--- Data provided ---

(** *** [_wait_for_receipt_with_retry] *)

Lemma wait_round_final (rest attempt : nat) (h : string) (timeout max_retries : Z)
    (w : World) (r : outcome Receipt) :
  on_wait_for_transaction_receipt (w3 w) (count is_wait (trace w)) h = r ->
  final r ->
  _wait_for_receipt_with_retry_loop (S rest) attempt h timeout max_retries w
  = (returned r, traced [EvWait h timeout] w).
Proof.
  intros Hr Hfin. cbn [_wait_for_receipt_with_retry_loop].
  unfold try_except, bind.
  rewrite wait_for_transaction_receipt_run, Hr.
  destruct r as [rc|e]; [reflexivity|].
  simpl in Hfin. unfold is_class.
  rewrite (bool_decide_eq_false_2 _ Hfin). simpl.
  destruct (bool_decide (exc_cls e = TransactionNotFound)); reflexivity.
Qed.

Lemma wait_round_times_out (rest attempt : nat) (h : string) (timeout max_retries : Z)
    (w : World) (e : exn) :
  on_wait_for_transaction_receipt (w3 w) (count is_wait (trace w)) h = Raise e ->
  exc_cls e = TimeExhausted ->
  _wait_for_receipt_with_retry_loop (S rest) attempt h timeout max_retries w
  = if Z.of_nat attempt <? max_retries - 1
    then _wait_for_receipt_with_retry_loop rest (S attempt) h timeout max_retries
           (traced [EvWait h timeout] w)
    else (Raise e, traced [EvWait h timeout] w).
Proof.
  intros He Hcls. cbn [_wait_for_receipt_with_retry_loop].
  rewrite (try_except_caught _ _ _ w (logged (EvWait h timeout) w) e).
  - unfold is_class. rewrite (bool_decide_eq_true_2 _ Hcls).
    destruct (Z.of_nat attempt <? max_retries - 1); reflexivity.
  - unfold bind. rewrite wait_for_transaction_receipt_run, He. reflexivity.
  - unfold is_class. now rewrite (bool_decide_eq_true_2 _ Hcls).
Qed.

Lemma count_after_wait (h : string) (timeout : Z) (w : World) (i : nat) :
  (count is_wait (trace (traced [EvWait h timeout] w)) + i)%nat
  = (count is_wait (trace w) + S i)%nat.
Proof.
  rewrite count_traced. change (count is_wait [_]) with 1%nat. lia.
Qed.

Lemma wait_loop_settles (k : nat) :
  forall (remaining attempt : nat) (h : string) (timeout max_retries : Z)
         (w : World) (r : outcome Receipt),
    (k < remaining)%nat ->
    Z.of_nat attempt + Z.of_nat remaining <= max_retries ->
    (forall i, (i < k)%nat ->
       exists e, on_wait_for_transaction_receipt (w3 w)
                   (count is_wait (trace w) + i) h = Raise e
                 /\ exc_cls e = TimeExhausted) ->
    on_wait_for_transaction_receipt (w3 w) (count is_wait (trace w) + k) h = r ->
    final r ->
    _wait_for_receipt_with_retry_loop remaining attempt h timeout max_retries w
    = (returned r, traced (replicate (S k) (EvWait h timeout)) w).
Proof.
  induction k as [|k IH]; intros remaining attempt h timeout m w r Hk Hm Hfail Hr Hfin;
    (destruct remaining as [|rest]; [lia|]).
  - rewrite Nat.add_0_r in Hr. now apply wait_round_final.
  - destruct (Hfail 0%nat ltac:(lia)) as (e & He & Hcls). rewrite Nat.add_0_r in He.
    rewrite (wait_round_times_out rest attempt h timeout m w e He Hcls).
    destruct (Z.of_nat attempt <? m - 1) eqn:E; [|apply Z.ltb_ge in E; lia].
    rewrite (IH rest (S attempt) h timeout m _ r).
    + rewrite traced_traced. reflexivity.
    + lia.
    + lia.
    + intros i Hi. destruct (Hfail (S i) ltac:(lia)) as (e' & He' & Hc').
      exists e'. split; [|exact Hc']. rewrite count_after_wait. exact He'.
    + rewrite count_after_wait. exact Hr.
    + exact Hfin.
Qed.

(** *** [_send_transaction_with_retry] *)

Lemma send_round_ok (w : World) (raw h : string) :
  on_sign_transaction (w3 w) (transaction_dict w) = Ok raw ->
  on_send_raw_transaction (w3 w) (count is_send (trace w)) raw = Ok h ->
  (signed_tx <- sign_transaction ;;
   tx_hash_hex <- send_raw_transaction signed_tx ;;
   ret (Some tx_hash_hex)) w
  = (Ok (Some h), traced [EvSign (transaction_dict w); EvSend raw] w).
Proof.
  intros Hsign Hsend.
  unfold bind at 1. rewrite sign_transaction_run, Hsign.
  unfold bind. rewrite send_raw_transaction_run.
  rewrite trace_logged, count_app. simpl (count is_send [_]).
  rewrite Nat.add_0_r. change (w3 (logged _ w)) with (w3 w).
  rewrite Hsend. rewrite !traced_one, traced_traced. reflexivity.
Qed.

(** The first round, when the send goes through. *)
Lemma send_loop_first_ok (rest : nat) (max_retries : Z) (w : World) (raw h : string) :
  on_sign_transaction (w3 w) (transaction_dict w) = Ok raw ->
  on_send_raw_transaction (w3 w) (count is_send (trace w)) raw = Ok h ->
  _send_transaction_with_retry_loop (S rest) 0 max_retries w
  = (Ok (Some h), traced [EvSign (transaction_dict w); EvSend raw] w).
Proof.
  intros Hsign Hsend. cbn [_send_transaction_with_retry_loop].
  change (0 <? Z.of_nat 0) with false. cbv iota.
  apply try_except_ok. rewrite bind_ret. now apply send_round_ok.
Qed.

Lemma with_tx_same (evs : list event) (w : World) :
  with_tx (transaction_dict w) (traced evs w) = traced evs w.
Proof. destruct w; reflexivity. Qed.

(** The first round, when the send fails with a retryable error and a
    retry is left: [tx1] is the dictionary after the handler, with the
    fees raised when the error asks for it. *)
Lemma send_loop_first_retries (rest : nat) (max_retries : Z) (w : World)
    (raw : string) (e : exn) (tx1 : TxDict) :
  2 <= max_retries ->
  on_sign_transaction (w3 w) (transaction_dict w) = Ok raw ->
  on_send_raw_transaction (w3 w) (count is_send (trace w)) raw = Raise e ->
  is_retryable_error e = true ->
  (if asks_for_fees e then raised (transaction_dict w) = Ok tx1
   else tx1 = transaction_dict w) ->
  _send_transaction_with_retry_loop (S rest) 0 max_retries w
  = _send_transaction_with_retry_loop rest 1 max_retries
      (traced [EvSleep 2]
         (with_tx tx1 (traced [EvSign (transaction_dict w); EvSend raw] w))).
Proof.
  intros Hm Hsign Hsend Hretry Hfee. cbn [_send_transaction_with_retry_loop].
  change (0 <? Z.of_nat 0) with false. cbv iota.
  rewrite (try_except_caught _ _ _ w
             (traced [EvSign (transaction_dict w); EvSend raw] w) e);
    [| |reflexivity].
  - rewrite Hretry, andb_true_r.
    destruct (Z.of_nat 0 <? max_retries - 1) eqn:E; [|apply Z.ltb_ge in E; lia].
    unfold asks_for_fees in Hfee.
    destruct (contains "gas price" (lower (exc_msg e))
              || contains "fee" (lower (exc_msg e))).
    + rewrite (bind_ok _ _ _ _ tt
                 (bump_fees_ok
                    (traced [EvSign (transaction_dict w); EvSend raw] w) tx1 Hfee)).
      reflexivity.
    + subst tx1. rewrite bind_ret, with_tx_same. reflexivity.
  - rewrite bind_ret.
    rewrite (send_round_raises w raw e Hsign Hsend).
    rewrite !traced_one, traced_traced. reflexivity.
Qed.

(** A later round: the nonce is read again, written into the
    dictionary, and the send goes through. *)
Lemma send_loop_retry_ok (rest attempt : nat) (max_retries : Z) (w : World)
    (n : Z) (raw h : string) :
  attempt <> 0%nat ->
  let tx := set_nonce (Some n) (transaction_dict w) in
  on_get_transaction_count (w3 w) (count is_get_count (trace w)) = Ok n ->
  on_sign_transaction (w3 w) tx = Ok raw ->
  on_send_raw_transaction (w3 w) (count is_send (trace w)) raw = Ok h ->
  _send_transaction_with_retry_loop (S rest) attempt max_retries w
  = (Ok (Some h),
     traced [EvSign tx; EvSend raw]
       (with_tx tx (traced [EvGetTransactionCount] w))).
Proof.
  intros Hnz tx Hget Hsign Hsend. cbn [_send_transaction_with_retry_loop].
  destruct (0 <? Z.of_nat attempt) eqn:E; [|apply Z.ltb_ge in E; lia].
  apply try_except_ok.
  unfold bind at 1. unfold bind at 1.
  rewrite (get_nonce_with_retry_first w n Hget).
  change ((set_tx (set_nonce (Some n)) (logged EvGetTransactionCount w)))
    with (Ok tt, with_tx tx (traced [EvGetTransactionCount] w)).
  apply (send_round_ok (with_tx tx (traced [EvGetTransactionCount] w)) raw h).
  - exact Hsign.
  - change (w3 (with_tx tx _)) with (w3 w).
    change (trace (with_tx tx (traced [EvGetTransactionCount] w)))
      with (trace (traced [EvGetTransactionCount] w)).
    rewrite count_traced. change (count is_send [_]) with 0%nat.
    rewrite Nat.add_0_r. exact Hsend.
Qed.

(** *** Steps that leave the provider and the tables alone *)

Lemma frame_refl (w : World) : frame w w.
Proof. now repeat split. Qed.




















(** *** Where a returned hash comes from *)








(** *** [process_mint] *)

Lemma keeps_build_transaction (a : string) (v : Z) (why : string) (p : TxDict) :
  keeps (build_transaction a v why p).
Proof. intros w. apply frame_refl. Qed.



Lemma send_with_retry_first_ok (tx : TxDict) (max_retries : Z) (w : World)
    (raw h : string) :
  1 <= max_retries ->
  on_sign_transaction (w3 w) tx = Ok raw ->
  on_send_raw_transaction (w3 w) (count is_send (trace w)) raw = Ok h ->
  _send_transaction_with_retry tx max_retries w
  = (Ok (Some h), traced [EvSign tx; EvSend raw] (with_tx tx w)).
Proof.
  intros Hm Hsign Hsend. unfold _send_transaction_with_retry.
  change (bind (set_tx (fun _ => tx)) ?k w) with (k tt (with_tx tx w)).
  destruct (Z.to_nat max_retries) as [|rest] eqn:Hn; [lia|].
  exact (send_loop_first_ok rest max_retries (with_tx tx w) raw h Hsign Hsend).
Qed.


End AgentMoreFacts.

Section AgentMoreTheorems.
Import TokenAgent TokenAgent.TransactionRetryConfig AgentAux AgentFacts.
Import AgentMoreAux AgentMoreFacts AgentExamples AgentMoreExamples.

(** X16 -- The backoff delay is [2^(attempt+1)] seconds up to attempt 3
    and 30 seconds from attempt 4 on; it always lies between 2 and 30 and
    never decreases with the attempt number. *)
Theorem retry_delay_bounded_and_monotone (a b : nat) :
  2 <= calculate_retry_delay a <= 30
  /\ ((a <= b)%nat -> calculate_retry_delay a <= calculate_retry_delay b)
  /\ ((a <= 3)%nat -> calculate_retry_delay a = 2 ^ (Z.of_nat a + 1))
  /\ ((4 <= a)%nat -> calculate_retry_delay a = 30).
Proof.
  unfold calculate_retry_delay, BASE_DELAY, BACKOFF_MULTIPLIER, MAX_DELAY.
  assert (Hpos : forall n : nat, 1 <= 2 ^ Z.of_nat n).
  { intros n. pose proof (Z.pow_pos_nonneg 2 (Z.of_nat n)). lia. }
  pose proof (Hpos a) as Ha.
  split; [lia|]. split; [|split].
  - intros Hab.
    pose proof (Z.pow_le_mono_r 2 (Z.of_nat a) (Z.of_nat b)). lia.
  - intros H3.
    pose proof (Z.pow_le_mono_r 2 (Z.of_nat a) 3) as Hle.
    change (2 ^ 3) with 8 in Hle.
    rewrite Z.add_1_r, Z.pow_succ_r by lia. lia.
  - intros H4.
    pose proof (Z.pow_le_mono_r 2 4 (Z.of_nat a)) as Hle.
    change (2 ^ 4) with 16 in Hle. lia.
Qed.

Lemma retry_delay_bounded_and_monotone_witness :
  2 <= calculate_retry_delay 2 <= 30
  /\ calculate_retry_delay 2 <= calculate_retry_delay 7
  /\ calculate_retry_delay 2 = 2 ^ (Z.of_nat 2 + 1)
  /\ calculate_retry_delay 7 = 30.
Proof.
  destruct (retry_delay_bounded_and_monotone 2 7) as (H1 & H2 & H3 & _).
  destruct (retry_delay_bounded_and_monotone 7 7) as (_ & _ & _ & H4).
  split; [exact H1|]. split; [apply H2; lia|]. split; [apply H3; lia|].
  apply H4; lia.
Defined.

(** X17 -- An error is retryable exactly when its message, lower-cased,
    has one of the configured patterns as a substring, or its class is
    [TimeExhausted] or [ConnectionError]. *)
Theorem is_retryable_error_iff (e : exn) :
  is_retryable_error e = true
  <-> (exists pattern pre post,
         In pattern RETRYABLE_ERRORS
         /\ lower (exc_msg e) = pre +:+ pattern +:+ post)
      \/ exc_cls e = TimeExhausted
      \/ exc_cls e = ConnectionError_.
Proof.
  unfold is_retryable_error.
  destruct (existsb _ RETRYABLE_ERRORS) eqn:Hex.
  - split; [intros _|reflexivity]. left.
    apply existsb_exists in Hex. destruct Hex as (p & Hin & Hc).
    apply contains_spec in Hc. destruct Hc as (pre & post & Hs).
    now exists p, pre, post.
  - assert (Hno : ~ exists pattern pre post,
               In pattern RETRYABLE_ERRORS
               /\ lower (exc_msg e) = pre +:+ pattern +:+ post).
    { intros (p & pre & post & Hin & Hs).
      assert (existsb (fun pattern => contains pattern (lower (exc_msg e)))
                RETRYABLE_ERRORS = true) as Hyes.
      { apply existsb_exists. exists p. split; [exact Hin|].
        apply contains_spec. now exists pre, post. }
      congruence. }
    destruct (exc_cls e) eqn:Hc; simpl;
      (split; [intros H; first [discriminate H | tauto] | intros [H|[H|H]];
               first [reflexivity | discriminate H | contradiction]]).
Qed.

---

Work required - All lines above from the one holding "rewrite (get_nonce_with_retry_first w" to the one holding "- exact Hsign.", inclusive, are to be copied exactly; no other line is wanted.

Completed exercise -
  rewrite (get_nonce_with_retry_first w n Hget).
  change ((set_tx (set_nonce (Some n)) (logged EvGetTransactionCount w)))
    with (Ok tt, with_tx tx (traced [EvGetTransactionCount] w)).
  apply (send_round_ok (with_tx tx (traced [EvGetTransactionCount] w)) raw h).
  - exact Hsign.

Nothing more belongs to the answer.